Records supplied Start Marker
Lemma halo_candidate_spec c p f offsets best o : inside p → filter_of p = Some f → spreads c → o ∈ NEIGHBOURS → candidate c p f offsets best →
  ∃ best', halo_candidate blocks prior b profile cache p f c best o = Some best' ∧ candidate c p f (offsets ++ [o]) best'.
Proof using Inputs Grid Seeds.
  intros Hp Hf Hsp Ho Hb.
  assert (Hskip : (∀ level d, halo c (shift p o) = Some (level, d) → level = 0) → candidate c p f (offsets ++ [o]) best).
  { intros H0. destruct Hb as [H1 H2 H3 H4]. split; [|done..]. intros o' level d [Hin| ->%list_elem_of_singleton]%elem_of_app Hh; [by eapply H1|].
    rewrite (H0 _ _ Hh). split; [unfold attenuate, saturating_sub; lia|]. intros (_ & _ & _ & ? & _). lia. }
  unfold halo_candidate. rewrite checked_offset_spec. unfold LightField.halo in Hskip.
  destruct (decide (i32_pos (shift p o))) as [Hi|Hi]; [|eexists; split; [done|apply Hskip]; by rewrite decide_False by tauto].
  destruct (decide (inside (shift p o))) as [Hin|Hin].
  { unfold LightGrid.inside in Hin. rewrite Hin. eexists. split; [done|apply Hskip]. rewrite decide_False; [done|]. unfold LightGrid.inside. tauto. }
  assert (bounds_contains b (shift p o) = false) as -> by (by apply not_true_is_false).
  rewrite cached_sample_spec by done. simpl. fold (filter_of (shift p o)).
  destruct (filter_of (shift p o)) as [f'|] eqn:Ef'; [|eexists; split; [done|apply Hskip]; by case_decide].
  destruct (trusted_parts _) as [[level d]|] eqn:Et; [|eexists; split; [done|apply Hskip]; by case_decide].
  assert (Hh : halo c (shift p o) = Some (level, d)) by (unfold LightField.halo; rewrite decide_True by done; by rewrite Ef').
  rewrite decide_True in Hskip by done. simpl in Hskip.
  destruct (Z.eqb_spec level 0) as [Hz|Hz]; [eexists; split; [done|apply Hskip]; by intros ? ? [= <- <-]|].
  pose proof (halo_range _ _ _ _ _ _ _ Hh) as Hlr. pose proof (attenuate_range level f Hlr) as Hal.
  set (dd := is_sky c && _ && _ && _ && _ && _). set (v := if dd then 15 else saturating_sub level (Z.max f 1)).
  assert (Hdd : dd = true ↔ halo_direct c o level d f).
  { unfold dd, halo_direct. rewrite !andb_true_iff, !Z.eqb_eq, bool_decide_eq_true. destruct c; simpl; intuition congruence. }
  assert (Hv : attenuate level f ≤ v ≤ 15 ∧ 0 ≤ v) by (unfold v, attenuate in *; destruct dd; lia).
  assert (Hlit : lit c p v).
  { unfold v. destruct dd eqn:Edd; [|by eapply lit_halo]. destruct (proj1 Hdd eq_refl) as (-> & H2 & -> & -> & -> & ->).
    apply lit_direct; [done|]. by apply direct_halo. }
  assert (Hdir : dd = true → c = SkyLight ∧ direct p ∧ v = 15).
  { intros Edd. destruct (proj1 Hdd Edd) as (-> & H2 & -> & -> & -> & ->). split; [done|]. split; [by apply direct_halo|]. unfold v. by rewrite Edd. }
  eexists. split; [done|]. destruct Hb as [H1 H2 H3 H4]. destruct (_ || _) eqn:Eb.
  - assert (best.1 ≤ v ∧ (best.1 < v ∨ dd = true)) as [Hle Hor].
    { rewrite orb_true_iff, andb_true_iff, Z.ltb_lt, Z.eqb_eq in Eb. destruct Eb as [?|[-> ?]]; [lia|]. split; [lia|by right]. }
    split; [|by right|simpl; lia|done]. intros o' level' d' [Hin'| ->%list_elem_of_singleton]%elem_of_app Hh'.
    + destruct (H1 _ _ _ Hin' Hh') as [? Hd']. split; [simpl; lia|]. intros Hhd. specialize (Hd' Hhd). subst best. simpl in *.
      destruct Hor as [?| ->]; [lia|]. by f_equal.
    + rewrite Hh in Hh'. injection Hh' as <- <-. split; [simpl; lia|]. intros Hhd%Hdd. rewrite Hhd. f_equal. by apply Hdir.
  - rewrite orb_false_iff, andb_false_iff, Z.ltb_ge, Z.eqb_neq in Eb. destruct Eb as [Hge Hor].
    split; [|done..]. intros o' level' d' [Hin'| ->%list_elem_of_singleton]%elem_of_app Hh'; [by eapply H1|].
    rewrite Hh in Hh'. injection Hh' as <- <-. split; [lia|]. intros Hhd%Hdd. destruct (Hdir Hhd) as (_ & _ & Hv15). destruct Hor as [?|?]; [lia|congruence].
Qed.

Definition halo_done s c p : Prop := ∀ o f level d, o ∈ NEIGHBOURS → filter_of p = Some f → spreads c → halo c (shift p o) = Some (level, d) →
  attenuate level f ≤ lvl s c p ∧ (halo_direct c o level d f → dir s p = true).

Lemma halo_done_frame c' s s' c p : frame c' s s' → inside p → halo_done s c p → halo_done s' c p.
Proof using Type.
  intros Hf Hp H o f level d Ho Hff Hs Hh. destruct (H o f level d Ho Hff Hs Hh) as [H1 H2]. split.
  - etransitivity; [exact H1|]. by apply (fr_rise _ _ _ Hf).
  - intros Hd. by apply (fr_dir_rise _ _ _ Hf), H2.
Qed.

Lemma ewp_seed_halo_cell s c p Q : lit_ok s → inside p → spreads c → (∀ q, cell q → worked s c q) →
  (∀ s', lit_ok s' → frame c s s' → (∀ q, cell q → worked s' c q) → halo_done s' c p → Q tt s') →
  ewp (seed_halo_cell blocks prior b profile max_queue cache c p) s Q E.
Proof using All.
  intros Hs Hp Hsp Hw HQ. pose proof (li_shape _ Hs) as Hsh. unfold seed_halo_cell.
  ewp_step. eapply ewp_expect; [by apply cached_sample_spec|]. fold (filter_of p).
  destruct (filter_of p) as [f|] eqn:Ef.
  2:{ ewp_step. apply HQ; [done|apply frame_refl|done|]. intros o f level d _ ?. congruence. }
  assert (Hc : cell p) by (split; [done|by rewrite Ef]).
  destruct (foldM_inv (halo_candidate blocks prior b profile cache p f c) (candidate c p f) (0, false) NEIGHBOURS) as ([v d] & Hfold & Hcand).
  { split; [intros o level d H; by apply elem_of_nil in H|by left|done|done]. }
  { intros pre o post best Hl Hb. apply halo_candidate_spec; [done..|rewrite Hl; set_solver|done]. }
  ewp_step. eapply ewp_expect; [exact Hfold|]. cbv beta iota. ewp_step. eapply ewp_expect; [by rewrite (dense_index_of_spec b Grid), decide_True|].
  ewp_step. apply (ewp_load b max_queue); [done..|]. ewp_step. destruct Hcand as [H1 H2 H3 H4]. cbn [fst snd] in *.
  pose proof (sound_range s c p Hs Hc) as Hr.
  assert (Hgain : ∀ gains : bool, gains = d && negb (dir s p) →
    ewp (if (lvl s c p <? v) || ((v =? lvl s c p) && negb (v =? 0) && gains) then
        _ ← (if lvl s c p <? v then store (dense p) c v else mret tt);
        _ ← (if d then eff_update (λ s, (λ d, with_direct d s) <$> dense_set_insert b (s_direct s) p) else mret tt);
        push_back c (mk_increase p (dense p) d) max_queue
      else mret tt) s Q E).
  { intros gains ->. destruct (_ || _) eqn:Eb.
    - assert (Hcond : lvl s c p < v ∨ (v = lvl s c p ∧ d = true ∧ dir s p = false)).
      { rewrite orb_true_iff, !andb_true_iff, Z.ltb_lt, Z.eqb_eq, !negb_true_iff in Eb. tauto. }
      apply ewp_rise; [done..| |done| |].
      + exists v. split; [|done]. destruct H2 as [Hz|?]; [|done]. destruct Hcond as [?|(? & Hd & _)]; [lia|]. destruct (H4 Hd) as (_ & _ & ?). lia.
      + intros s2 Q2 Hl2 HQ2. destruct d; [|done]. eapply ewp_update; [|exact HQ2]. unfold dense_set_insert.
        rewrite (dense_index_of_spec b Grid), decide_True by done. simpl. unfold insert_at_index, set_slot.
        rewrite decide_True; [done|]. rewrite Hl2. by apply dense_lt.
      + intros s' Hs'. apply HQ; [apply Hs'|apply Hs'|intros q Hq; eapply rise_worked; [done..|apply Hq|by apply Hw]|].
        intros o f' level d' Ho Hf' _ Hh. rewrite Ef in Hf'. injection Hf' as <-. destruct (H1 o level d' Ho Hh) as [Hle Hd].
        rewrite (ri_lvl _ _ _ _ _ _ Hs'), (ri_dir _ _ _ _ _ _ Hs') by done. rewrite !decide_True by done. split; [lia|].
        intros Hhd. specialize (Hd Hhd). simplify_eq. by rewrite orb_true_r.
    - ewp_step. apply HQ; [done|apply frame_refl|done|]. rewrite orb_false_iff, !andb_false_iff, Z.ltb_ge, Z.eqb_neq, negb_false_iff, Z.eqb_eq in Eb.
      destruct Eb as [Hle Hor]. intros o f' level d' Ho Hf' _ Hh. rewrite Ef in Hf'. injection Hf' as <-. destruct (H1 o level d' Ho Hh) as [Hle' Hd].
      split; [lia|]. intros Hhd. specialize (Hd Hhd). simplify_eq. simpl in Hor. destruct Hor as [[?|?]|Hor]; [lia|lia|]. destruct Hor as [?|Hor]; [done|]. by apply negb_false_iff in Hor. }
  destruct d.
  - ewp_steps. eapply (ewp_expect _ (dir s p)); [|by apply Hgain]. unfold dense_set_contains.
    rewrite (dense_index_of_spec b Grid), decide_True by done. unfold contains_at_index, LightRules.dir.
    pose proof (dense_lt b p Hp) as Hlt. rewrite <-(li_direct _ Hs) in Hlt. apply lookup_lt_is_Some in Hlt as [x Hx]. by rewrite Hx.
  - ewp_step. by apply Hgain.
Qed.
(* ===== verification/LightFullGrid.v ===== *)
(** * The padded grid of the full solve

    A cell's padded index is its dense index in the bounds grown by one on every side, so a step along an axis is
    the constant [Grid::steps] gives it, and no step leaves the grid. *)
From stdpp Require Import base numbers list gmap sets.
From S2P Require Import Prelude Packed Bytes Keys Snapshot Light Effects LightGrid LightState LightSolve LightField LightRules LightFull.
#[local] Open Scope Z_scope.

(** [seq 0 (n * m)] in rows of [m]. *)
Lemma seq_rows {A} (g : A → nat) (row : nat → list A) n m :
  (∀ x, (x < n)%nat → g <$> row x = seq (x * m) m) → g <$> (seq 0 n ≫= row) = seq 0 (n * m).
Proof.
  induction n as [|n IH]; intros H; [done|]. rewrite seq_S, bind_app, fmap_app. cbn [mbind list_bind]. rewrite app_nil_r, IH by auto.
  rewrite H by lia. rewrite <-seq_app. f_equal. lia.
Qed.

Lemma for_each_fmap {St Er A B} (f : B → Eff St Er unit) (g : A → B) l : for_each f (g <$> l) = for_each (λ x, f (g x)) l.
Proof. induction l as [|x l IH]; [done|]. cbn [fmap list_fmap for_each]. by rewrite IH. Qed.

Lemma any_of_fmap {St Er A B} (f : B → Eff St Er bool) (g : A → B) l : any_of f (g <$> l) = any_of (λ x, f (g x)) l.
Proof. induction l as [|x l IH]; [done|]. cbn [fmap list_fmap any_of]. by rewrite IH. Qed.
(* ===== verification/LightFullSeed.v ===== *)
(** * The full solve before it spreads

    What its first three phases leave in the grid: the blocks, the halo's light and direct sky. *)
From stdpp Require Import base numbers list gmap sets.
From S2P Require Import Prelude Packed Bytes Keys Snapshot Light Effects LightGrid LightState LightSolve LightField LightRules LightDarken.
From S2P Require Import LightOutput LightFull LightFullGrid.

(** ** Reading the blocks into the grid

    After [read_blocks] every known cell of the region shows its filter and its own light, and nothing else is open. *)
#[local] Open Scope Z_scope.
#[local] Ltac Zify.zify_post_hook ::= Z.to_euclidean_division_equations.

Section read.
Context (blocks : LightBlockAccess) (prior : LightReadAccess) (b : LightBounds) (profile : DimensionLightProfile) (max_queue : Z).
Context `{Inputs : !LightInputs blocks prior} `{Sections : !LightSections blocks b} (Grid : grid_ok b).
Notation pinside := (LightGrid.inside (padded b)).
Notation inside := (inside b).
Notation pad := (pad b).
Notation filter_of := (filter_of blocks).
Notation source_level := (source_level blocks profile).
Notation fval := (fval b).
Notation val := (val b).
Notation fdir := (fdir b).
Implicit Types (p q : BlockPos) (c : LightChannel) (s : FullState).

(** An error with its reason; the buckets stay sixteen. *)
Definition full_error (e : LightSolveError) s : Prop := explained blocks prior b max_queue e ∧ length (fu_buckets (fs_full s)) = LEVELS.

(** The grid with the cells of [D] read. *)
Record reading (D : list BlockPos) s : Prop := {
  rd_shape : full_shape b s;
  rd_filter p : pinside p → fval s p = if decide (p ∈ D) then default BLOCKED (filter_of p) else BLOCKED;
  rd_value c p : pinside p → val s c p = if decide (p ∈ D) then source_level c p else 0;
  rd_seeds p : p ∈ D → filter_of p ≠ None → ba_sky_seed blocks p ≤ 15;
  rd_direct p : pinside p → fdir s p = false;
  rd_above column : above s column = false;
  rd_total : fs_total s = 0;
}.

Lemma reading_start full stats : length (fu_buckets full) = LEVELS → reading [] (mk_full_state (full_reset b full) 0 0 stats).
Proof using Grid.
  intros Hb. pose proof (grid_volume_padded b Grid) as Hv.
  assert (Hr : ∀ A (v : A) p, pinside p → replicate (grid_volume (grid_new b)) v !! pad p = Some v).
  { intros A v p Hp. rewrite Hv. apply lookup_replicate_2. by apply pad_lt. }
  split; [split; simpl; try done|..|done].
  - by rewrite length_replicate.
  - intros []; simpl; by rewrite length_replicate.
  - by rewrite length_replicate.
  - by rewrite length_replicate.
  - intros p Hp. rewrite (decide_False (P := p ∈ [])) by apply not_elem_of_nil. unfold LightFullGrid.fval. cbn [fs_full full_reset fu_filter]. by rewrite Hr.
  - intros c p Hp. rewrite (decide_False (P := p ∈ [])) by apply not_elem_of_nil. unfold LightFullGrid.val.
    destruct c; cbn [fs_full full_reset values fu_block fu_sky]; by rewrite Hr.
  - intros p H. by apply elem_of_nil in H.
  - intros p Hp. unfold LightFullGrid.fdir. cbn [fs_full full_reset fu_direct]. by rewrite Hr.
  - intros column. unfold above. cbn [fs_full full_reset fu_direct_above]. destruct (_ !! column) as [v|] eqn:El; [|done].
    by apply lookup_replicate in El as [-> _].
Qed.

Definition reads (section : option (list LightBlockSample)) (origin : BlockPos) p : Prop := read_section_sample blocks section origin p = Some (ba_sample blocks p).
(* ===== verification/BlobStore.v ===== *)
(** * The client blob cache

    [protocol/src/blob_cache.rs]: the content-addressed cache of chunk bodies, with pins for bodies that pending packets
    need, byte accounts and an eviction of the least recently used bodies. [xxh64] is a parameter. An [Arc<[u8]>] is
    its bytes; the optional disk tier is told about bodies and accesses and answers through [admit] only. *)
From stdpp Require Import base numbers list gmap sets sorting.
From S2P Require Import Prelude Counting Effects.
#[local] Open Scope Z_scope.

Definition MAX_CLIENT_BLOB_CACHE_ENTRIES : Z := 65536.
Definition CLIENT_BLOB_CACHE_TRIM_TRIGGER_BYTES : Z := 100 * 1024 * 1024.
Definition CLIENT_BLOB_CACHE_TRIM_FLOOR_BYTES : Z := 80 * 1024 * 1024.
Definition MAX_CLIENT_BLOB_PENDING_BYTES : Z := 64 * 1024 * 1024.
Definition MAX_CLIENT_BLOB_PINNED_BYTES : Z := MAX_CLIENT_BLOB_PENDING_BYTES.

Record BlobCacheLimits := mk_blob_limits { trim_trigger_bytes : Z; trim_floor_bytes : Z }.
Definition blob_limits_default : BlobCacheLimits := mk_blob_limits CLIENT_BLOB_CACHE_TRIM_TRIGGER_BYTES CLIENT_BLOB_CACHE_TRIM_FLOOR_BYTES.

Inductive BlobCacheError :=
  | InvalidLevelChunkHashCount (actual expected : Z) | InvalidLevelChunkCount (count : Z) | NotCachedPacket | UnsolicitedBlob (hash : Z)
  | HashMismatch (claimed actual : Z) | ConflictingDuplicate (hash : Z) | MissingResolvedBlob (hash : Z) | PinnedPayloadPressure
  | CacheEntryPressure | ByteCountOverflow | OrdinaryLaneFull (events bytes max_events max_bytes : Z).

Notation Blob := (list Z).
Definition blob_len (payload : Blob) : Z := Z.of_nat (length payload).

Record CacheEntry := mk_cache_entry { ce_payload : Blob; ce_last_used : Z }.
Record CacheStore := mk_cache_store {
  cs_entries : gmap Z CacheEntry; cs_pins : gmap Z Z; cs_total_bytes : Z; cs_pinned_bytes : Z; cs_trim_pending : bool; cs_clock : Z }.
Definition cache_default : CacheStore := mk_cache_store ∅ ∅ 0 0 false 0.

Definition C : Type → Type := Eff CacheStore BlobCacheError.

Definition entry_count (s : CacheStore) : Z := Z.of_nat (size (cs_entries s)).
(** [get(&hash).map_or(0, |entry| entry.payload.len())] *)
Definition entry_len (hash : Z) (s : CacheStore) : Z := from_option (λ entry, blob_len (ce_payload entry)) 0 (cs_entries s !! hash).
Definition is_pinned (hash : Z) (s : CacheStore) : bool := bool_decide (is_Some (cs_pins s !! hash)).
Definition contains (hash : Z) (s : CacheStore) : bool := bool_decide (is_Some (cs_entries s !! hash)).

(** [ok_or(error)] on a computation that may overflow *)
Definition ok_or {St A} (o : option A) (e : BlobCacheError) : Eff St BlobCacheError A := match o with Some a => mret a | None => eff_throw e end.

(** ** Access *)

(** The clock advances and stamps a present entry. *)
Definition stamp (hash : Z) (entry : CacheEntry) (s : CacheStore) : CacheStore :=
  let clock := sat_add (cs_clock s) 1 in
  mk_cache_store (<[hash := mk_cache_entry (ce_payload entry) clock]> (cs_entries s)) (cs_pins s) (cs_total_bytes s) (cs_pinned_bytes s) (cs_trim_pending s) clock.

(** [ClientBlobCache::get]: the clock advances for an absent hash too. *)
Definition get (hash : Z) : C (option Blob) := λ s,
  match cs_entries s !! hash with
  | Some entry => Some (Ok (Some (ce_payload entry)), stamp hash entry s)
  | None => Some (Ok None, mk_cache_store (cs_entries s) (cs_pins s) (cs_total_bytes s) (cs_pinned_bytes s) (cs_trim_pending s) (sat_add (cs_clock s) 1))
  end.

(** The count is a usize in the source; between calls of the resolver it is at most the number of pending transactions
    (theorem [resolver_runs]), so the increment does not overflow. *)
Definition pin (hash : Z) (s : CacheStore) : CacheStore :=
  mk_cache_store (cs_entries s) (<[hash := from_option id 0 (cs_pins s !! hash) + 1]> (cs_pins s)) (cs_total_bytes s)
    (if is_pinned hash s then cs_pinned_bytes s else sat_add (cs_pinned_bytes s) (entry_len hash s)) (cs_trim_pending s) (cs_clock s).

Definition classify_one (pin_it : bool) (acc : list Z * list Z * Z * CacheStore) (hash : Z) : list Z * list Z * Z * CacheStore :=
  let '(have, missing, staged_bytes, s) := acc in
  let '(have, missing, staged_bytes, s) :=
    match cs_entries s !! hash with
    | Some entry => (have ++ [hash], missing, sat_add staged_bytes (blob_len (ce_payload entry)), stamp hash entry s)
    | None => (have, missing ++ [hash], staged_bytes, s)
    end in
  (have, missing, staged_bytes, if pin_it then pin hash s else s).
(** [ClientBlobCache::classify] *)
Definition classify (hashes : list Z) (pin_them : bool) : C (list Z * list Z * Z) := λ s,
  let '(have, missing, staged_bytes, s) := foldl (classify_one pin_them) ([], [], 0, s) hashes in Some (Ok (have, missing, staged_bytes), s).

Definition unpin (limits : BlobCacheLimits) (s : CacheStore) (hash : Z) : CacheStore :=
  match cs_pins s !! hash with
  | None => s
  | Some count =>
    let count := sat_sub count 1 in
    if negb (count =? 0) then
      mk_cache_store (cs_entries s) (<[hash := count]> (cs_pins s)) (cs_total_bytes s) (cs_pinned_bytes s) (cs_trim_pending s) (cs_clock s)
    else
      let payload_len := entry_len hash s in
      let pins := delete hash (cs_pins s) in
      let pinned_bytes := sat_sub (cs_pinned_bytes s) payload_len in
      if cs_trim_pending s then
        let entries := delete hash (cs_entries s) in
        let total_bytes := sat_sub (cs_total_bytes s) payload_len in
        let floor := Z.min (trim_floor_bytes limits) (trim_trigger_bytes limits) in
        mk_cache_store entries pins total_bytes pinned_bytes
          ((floor <? total_bytes) || (MAX_CLIENT_BLOB_CACHE_ENTRIES / 2 <? Z.of_nat (size entries))) (cs_clock s)
      else mk_cache_store (cs_entries s) pins (cs_total_bytes s) pinned_bytes false (cs_clock s)
  end.
(** [ClientBlobCache::unpin_all] *)
Definition unpin_all (limits : BlobCacheLimits) (hashes : list Z) (s : CacheStore) : CacheStore := foldl (unpin limits) s hashes.

(** ** Eviction *)

Definition victim_le (a b : Z * Z) : Prop := a.1 < b.1 ∨ a.1 = b.1 ∧ a.2 ≤ b.2.
#[export] Instance victim_le_dec : RelDecision victim_le.
Proof. intros a b. unfold victim_le. apply _. Defined.

(** The candidates, oldest first. *)
Definition victims (inserted_hash : Z) (s : CacheStore) : list (Z * Z) :=
  merge_sort victim_le
    ((λ '(candidate, entry), (ce_last_used entry, candidate)) <$>
      filter (λ '(candidate, _), candidate ≠ inserted_hash ∧ is_pinned candidate s = false) (map_to_list (cs_entries s))).

Definition remove_entry (hash : Z) (removed : CacheEntry) (s : CacheStore) : CacheStore :=
  mk_cache_store (delete hash (cs_entries s)) (cs_pins s) (sat_sub (cs_total_bytes s) (blob_len (ce_payload removed))) (cs_pinned_bytes s)
    (cs_trim_pending s) (cs_clock s).
Fixpoint evict (floor entry_floor : Z) (victims : list (Z * Z)) (s : CacheStore) : option CacheStore :=
  match victims with
  | [] => Some s
  | (_, hash) :: victims =>
    if (cs_total_bytes s <=? floor) && (entry_count s <=? entry_floor) then Some s
    else removed ← cs_entries s !! hash; evict floor entry_floor victims (remove_entry hash removed s)
  end.

Definition set_trim_pending (pending : bool) (s : CacheStore) : CacheStore :=
  mk_cache_store (cs_entries s) (cs_pins s) (cs_total_bytes s) (cs_pinned_bytes s) pending (cs_clock s).
Definition trim_if_needed (limits : BlobCacheLimits) (inserted_hash : Z) : C Z := λ s,
  let entry_pressure := MAX_CLIENT_BLOB_CACHE_ENTRIES <=? entry_count s in
  let byte_pressure := trim_trigger_bytes limits <? cs_total_bytes s in
  if negb entry_pressure && negb byte_pressure then Some (Ok 0, s)
  else
    let floor := if byte_pressure then Z.min (trim_floor_bytes limits) (trim_trigger_bytes limits) else cs_total_bytes s in
    let entry_floor := if entry_pressure then MAX_CLIENT_BLOB_CACHE_ENTRIES / 2 else entry_count s in
    let examined := entry_count s in
    s ← evict floor entry_floor (victims inserted_hash s) s;
    Some (Ok examined,
      set_trim_pending ((trim_trigger_bytes limits <? cs_total_bytes s) || (MAX_CLIENT_BLOB_CACHE_ENTRIES <=? entry_count s)) s).

(** ** Insertion *)

Definition insert_entry (hash : Z) (payload : Blob) (total_bytes pinned_bytes : Z) (s : CacheStore) : CacheStore :=
  let clock := sat_add (cs_clock s) 1 in
  mk_cache_store (<[hash := mk_cache_entry payload clock]> (cs_entries s)) (cs_pins s) total_bytes pinned_bytes (cs_trim_pending s) clock.

Definition make_room (limits : BlobCacheLimits) (hash : Z) : C unit :=
  s ← eff_gets id;
  if MAX_CLIENT_BLOB_CACHE_ENTRIES <=? entry_count s then
    _ ← trim_if_needed limits hash;
    s ← eff_gets id;
    if MAX_CLIENT_BLOB_CACHE_ENTRIES <=? entry_count s then eff_throw CacheEntryPressure else mret tt
  else mret tt.

Definition projected_pins (hash : Z) (payload : Blob) (s : CacheStore) : C Z :=
  if is_pinned hash s then
    let projected := sat_add (cs_pinned_bytes s) (blob_len payload) in
    if MAX_CLIENT_BLOB_PINNED_BYTES <? projected then eff_throw PinnedPayloadPressure else mret projected
  else mret (cs_pinned_bytes s).

Definition insert_shared (limits : BlobCacheLimits) (hash : Z) (payload : Blob) : C unit :=
  s ← eff_gets id;
  match cs_entries s !! hash with
  | Some existing => if bool_decide (ce_payload existing = payload) then mret tt else eff_throw (ConflictingDuplicate hash)
  | None =>
    _ ← make_room limits hash;
    s ← eff_gets id;
    total_bytes ← ok_or (checked_add (cs_total_bytes s) (blob_len payload)) ByteCountOverflow;
    pinned_bytes ← projected_pins hash payload s;
    _ ← eff_modify (insert_entry hash payload total_bytes pinned_bytes);
    _ ← trim_if_needed limits hash;
    mret tt
  end.

Definition insert_verified (limits : BlobCacheLimits) (hash : Z) (payload : Blob) : C unit :=
  s ← eff_gets id;
  match cs_entries s !! hash with
  | Some existing => if bool_decide (ce_payload existing = payload) then mret tt else eff_throw (ConflictingDuplicate hash)
  | None => insert_shared limits hash payload
  end.

Section hashed.
Context (xxh64 : Blob → Z).
Definition client_blob_hash (payload : Blob) : Z := xxh64 payload.

(** [ClientBlobCache::insert] *)
Definition cache_insert (limits : BlobCacheLimits) (payload : Blob) : C Z :=
  let hash := client_blob_hash payload in
  _ ← insert_verified limits hash payload;
  mret hash.

(** [WeakClientBlobCache::admit], the cache being alive *)
Definition admit_blob (limits : BlobCacheLimits) (hash : Z) (payload : Blob) : C bool :=
  let actual := client_blob_hash payload in
  if negb (actual =? hash) then eff_throw (HashMismatch hash actual)
  else
    s ← eff_gets id;
    if contains hash s || is_pinned hash s then mret false
    else if trim_trigger_bytes limits <? blob_len payload then mret false
    else _ ← insert_shared limits hash payload; mret true.
End hashed.

(** ** A response's delta *)

Definition validate_one (s : CacheStore) (acc : Z * Z * Z) (blob : Z * Blob) : result BlobCacheError (Z * Z * Z) :=
  let '(total_bytes, pinned_bytes, new_entries) := acc in let '(hash, payload) := blob in
  match cs_entries s !! hash with
  | Some existing => if bool_decide (ce_payload existing = payload) then Ok acc else Err (ConflictingDuplicate hash)
  | None =>
    match checked_add total_bytes (blob_len payload) with
    | None => Err ByteCountOverflow
    | Some total_bytes =>
      if is_pinned hash s then
        let pinned_bytes := sat_add pinned_bytes (blob_len payload) in
        if MAX_CLIENT_BLOB_PINNED_BYTES <? pinned_bytes then Err PinnedPayloadPressure else Ok (total_bytes, pinned_bytes, new_entries + 1)
      else Ok (total_bytes, pinned_bytes, new_entries + 1)
    end
  end.
Fixpoint validate_all (s : CacheStore) (acc : Z * Z * Z) (unique : list (Z * Blob)) : result BlobCacheError (Z * Z * Z) :=
  match unique with [] => Ok acc | blob :: unique => acc ← validate_one s acc blob; validate_all s acc unique end.

Definition pinned_entries (s : CacheStore) : gset Z := dom (cs_entries s) ∩ dom (cs_pins s).
(** [validate_delta] of [resolver/miss_response.rs] *)
Definition validate_delta (s : CacheStore) (unique : list (Z * Blob)) : result BlobCacheError Z :=
  '(_, _, new_entries) ← validate_all s (cs_total_bytes s, cs_pinned_bytes s, 0) unique;
  if (MAX_CLIENT_BLOB_CACHE_ENTRIES <? sat_add (Z.of_nat (size (cs_pins s))) new_entries)
     && (MAX_CLIENT_BLOB_CACHE_ENTRIES <? sat_add (Z.of_nat (size (pinned_entries s))) new_entries)
  then Err CacheEntryPressure else Ok new_entries.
Records supplied End Marker
■ **Assignment**:
Take the lines above from the one containing "Notation pad := (pad b)." to the one containing "(** An error" and retype them exactly, both ends included, with nothing added.

■ **Solution**:
Notation pad := (pad b).
Notation filter_of := (filter_of blocks).
Notation source_level := (source_level blocks profile).
Notation fval := (fval b).
Notation val := (val b).
Notation fdir := (fdir b).
Implicit Types (p q : BlockPos) (c : LightChannel) (s : FullState).

(** An error with its reason; the buckets stay sixteen. *)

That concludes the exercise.